Dreams and Creativity. Do these two human experiences have anything to do with each other? Is anyone really interested?

Well, if the response I received over the past month was any indication, it's a resounding, "Yes!" I want to thank each contributor for their willingness to share their experiences, learning and insights with the world, through this issue of Electric Dreams. One person remarked, "To generalize about the value that my dreams have for me is that they somehow are telling me that something went terribly wrong somewhere in time, and I must try to fix it." I read this statement as both a personal and a collective one, capturing the essence of dreaming and creativity.

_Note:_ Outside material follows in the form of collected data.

(* ===== verification/ConsoleDev.v ===== *)
(** * The console device (console.c)

    The line editor that the keyboard and serial interrupts feed
    ([consoleintr]), and the read and write functions that [devsw] holds for
    the console.  The characters that [getc] returns before it is exhausted
    are a list.  A destination is a function that stores bytes at an offset;
    the bytes themselves are also returned, for callers whose destination is a
    local variable. *)

From S2P Require Import Prelude Mem KState Mmu Kalloc Vm File Proc Bio Layout Log Console Inode Pipe.

Section console.
Context {DK : Disk}.

Definition INPUT_BUF : Z := 128.

Definition upd_input (f : cinput -> cinput) : K unit := modify (fun s => set_input (f (input s)) s).

(** [input.buf[i % INPUT_BUF]] *)
Definition in_at (x : cinput) (i : Z) : Z := nth (Z.to_nat (i mod INPUT_BUF)) (in_buf x) 0.

(** [C(x)] *)
Definition Ctrl (c : ascii) : Z := chr c - chr "@".

(** [while(input.e != input.w && input.buf[(input.e-1) % INPUT_BUF] != '\n')] *)
Fixpoint kill_line (k : nat) : K unit :=
  x <- gets input ;;
  if negb (in_e x =? in_w x) && negb (in_at x (u32 (in_e x - 1)) =? 10) then
    match k with
    | O => undef "consoleintr: loop bound"
    | S k' =>
        upd_input (fun x => set_in_e (u32 (in_e x - 1)) x) ;;
        consputc BACKSPACE ;;
        kill_line k'
    end
  else ret tt.

(** One character of the [switch]. *)
Definition consoleintr_char (c : Z) : K unit :=
  x <- gets input ;;
  if c =? Ctrl "U" then kill_line (Z.to_nat (u32 (in_e x - in_w x)))
  else if (c =? Ctrl "H") || (c =? 127) then
    when (negb (in_e x =? in_w x))
      (upd_input (fun x => set_in_e (u32 (in_e x - 1)) x) ;;
       consputc BACKSPACE)
  else
    when (negb (c =? 0) && (u32 (in_e x - in_r x) <? INPUT_BUF))
      (let c := if c =? 13 then 10 else c in
       upd_input (fun x => set_in_buf (<[Z.to_nat (in_e x mod INPUT_BUF) := u8 c]> (in_buf x)) x) ;;
       upd_input (fun x => set_in_e (u32 (in_e x + 1)) x) ;;
       consputc c ;;
       x <- gets input ;;
       when ((c =? 10) || (c =? Ctrl "D") || (in_e x =? u32 (in_r x + INPUT_BUF)))
         (upd_input (fun x => set_in_w (in_e x) x) ;;
          wakeup ChInput)).

(** [while((c = getc()) >= 0)]; the result is [doprocdump]. *)
Fixpoint consoleintr_loop (cs : list Z) (doprocdump : bool) : K bool :=
  match cs with
  | [] => ret doprocdump
  | c :: cs' =>
      if c =? Ctrl "P" then consoleintr_loop cs' true
      else consoleintr_char c ;; consoleintr_loop cs' doprocdump
  end.

Definition consoleintr (cs : list Z) : K unit :=
  acquire LkCons ;;
  doprocdump <- consoleintr_loop cs false ;;
  release LkCons ;;
  when doprocdump procdump.

(** The loop of [consoleread]: [n] bytes left of [target], [tot] stored. *)
Fixpoint consoleread_loop (k : nat) (ip : nat) (dst : Z -> list Z -> K unit) (target n : Z)
    (acc : list Z) : K (Z * list Z) :=
  match k with
  | O =>
      release LkCons ;;
      ilock (Some ip) ;;
      ret (i32 (target - n), acc)
  | S k' =>
      x <- gets input ;;
      if in_r x =? in_w x then
        killed <- me_killed ;;
        if killed then
          release LkCons ;;
          ilock (Some ip) ;;
          ret (-1, acc)
        else sleep ChInput LkCons
      else
        let c := in_at x (in_r x) in
        upd_input (fun x => set_in_r (u32 (in_r x + 1)) x) ;;
        if c =? Ctrl "D" then
          when (n <? target) (upd_input (fun x => set_in_r (u32 (in_r x - 1)) x)) ;;
          release LkCons ;;
          ilock (Some ip) ;;
          ret (i32 (target - n), acc)
        else
          dst (Z.of_nat (length acc)) [c] ;;
          if c =? 10 then
            release LkCons ;;
            ilock (Some ip) ;;
            ret (i32 (target - (n - 1)), acc ++ [c])
          else consoleread_loop k' ip dst target (n - 1) (acc ++ [c])
  end.

Definition consoleread (ip : nat) (dst : Z -> list Z -> K unit) (n : Z) : K (Z * list Z) :=
  iunlock (Some ip) ;;
  acquire LkCons ;;
  consoleread_loop (Z.to_nat n) ip dst (u32 n) n [].

(** A reader that was woken up goes back to the test of the inner loop. *)
Definition consoleread_resume (ip : nat) (dst : Z -> list Z -> K unit) (target n : Z) (acc : list Z)
    : K (Z * list Z) :=
  sleep_resume LkCons ;;
  consoleread_loop (Z.to_nat n) ip dst target n acc.

(** [for(i = 0; i < n; i++) consputc(buf[i] & 0xff);] *)
Fixpoint consolewrite_loop (k : nat) (src : Z -> nat -> K (list Z)) (i : Z) : K unit :=
  match k with
  | O => ret tt
  | S k' =>
      bs <- src i 1%nat ;;
      consputs (map u8 bs) ;;
      consolewrite_loop k' src (i + 1)
  end.

Definition consolewrite (ip : nat) (src : Z -> nat -> K (list Z)) (n : Z) : K Z :=
  iunlock (Some ip) ;;
  acquire LkCons ;;
  consolewrite_loop (Z.to_nat n) src 0 ;;
  release LkCons ;;
  ilock (Some ip) ;;
  ret n.

(** The device table after [consoleinit]: only the console has functions. *)
Definition CONSOLE : Z := 1.

Definition devsw_read (major : Z) : option (nat -> (Z -> list Z -> K unit) -> Z -> K (Z * list Z)) :=
  if major =? CONSOLE then Some consoleread else None.

Definition devsw_write (major : Z) : option (nat -> (Z -> nat -> K (list Z)) -> Z -> K Z) :=
  if major =? CONSOLE then Some consolewrite else None.

End console.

One of the themes which has continued to surface over the past several years (a hundred or so) is the attraction or repulsion people experience with varying approaches to dreams. There are people who fall in the "interpretive" category (meaning of the dream), the "experiential" category (making changes in one's waking life in response to a dream message), and the "expressive" category (dancing, painting, writing the dream as it was remembered. These various ways of approaching the dream are all exciting, valuable and unique and all of them share a common goal of brining the dream into waking life. One woman sent me her dream, it's interpretation of the image, and how the combination led her to a discovery/invention which was incredibly helpful to herself and her community. I don't think the varying approaches to dreamwork have to be exclusive or singular. Interpretation of a dream image to waking life can result in the most amazing discoveries and there is a lot of material in print to support this statement.

I see "Dreams and Creativity" as natural partners. Dreamworkers are here on the planet to share a secret with the world. Original creative expression is present within all of us. It exists in our soul, it is in every cell of our being.

The soul/psyche is a part of ourselves dreamworkers are willing to communicate with as often as possible despite the fact that many of those communications are painful to receive. Dreams often comment on the darkness within our souls. Ah, we can't have Eternal Light without seeing first the Eternal Dark. To find the light, we have to be willing to peer into the dark and trust that there is Light in that Darkness. We are never disappointed.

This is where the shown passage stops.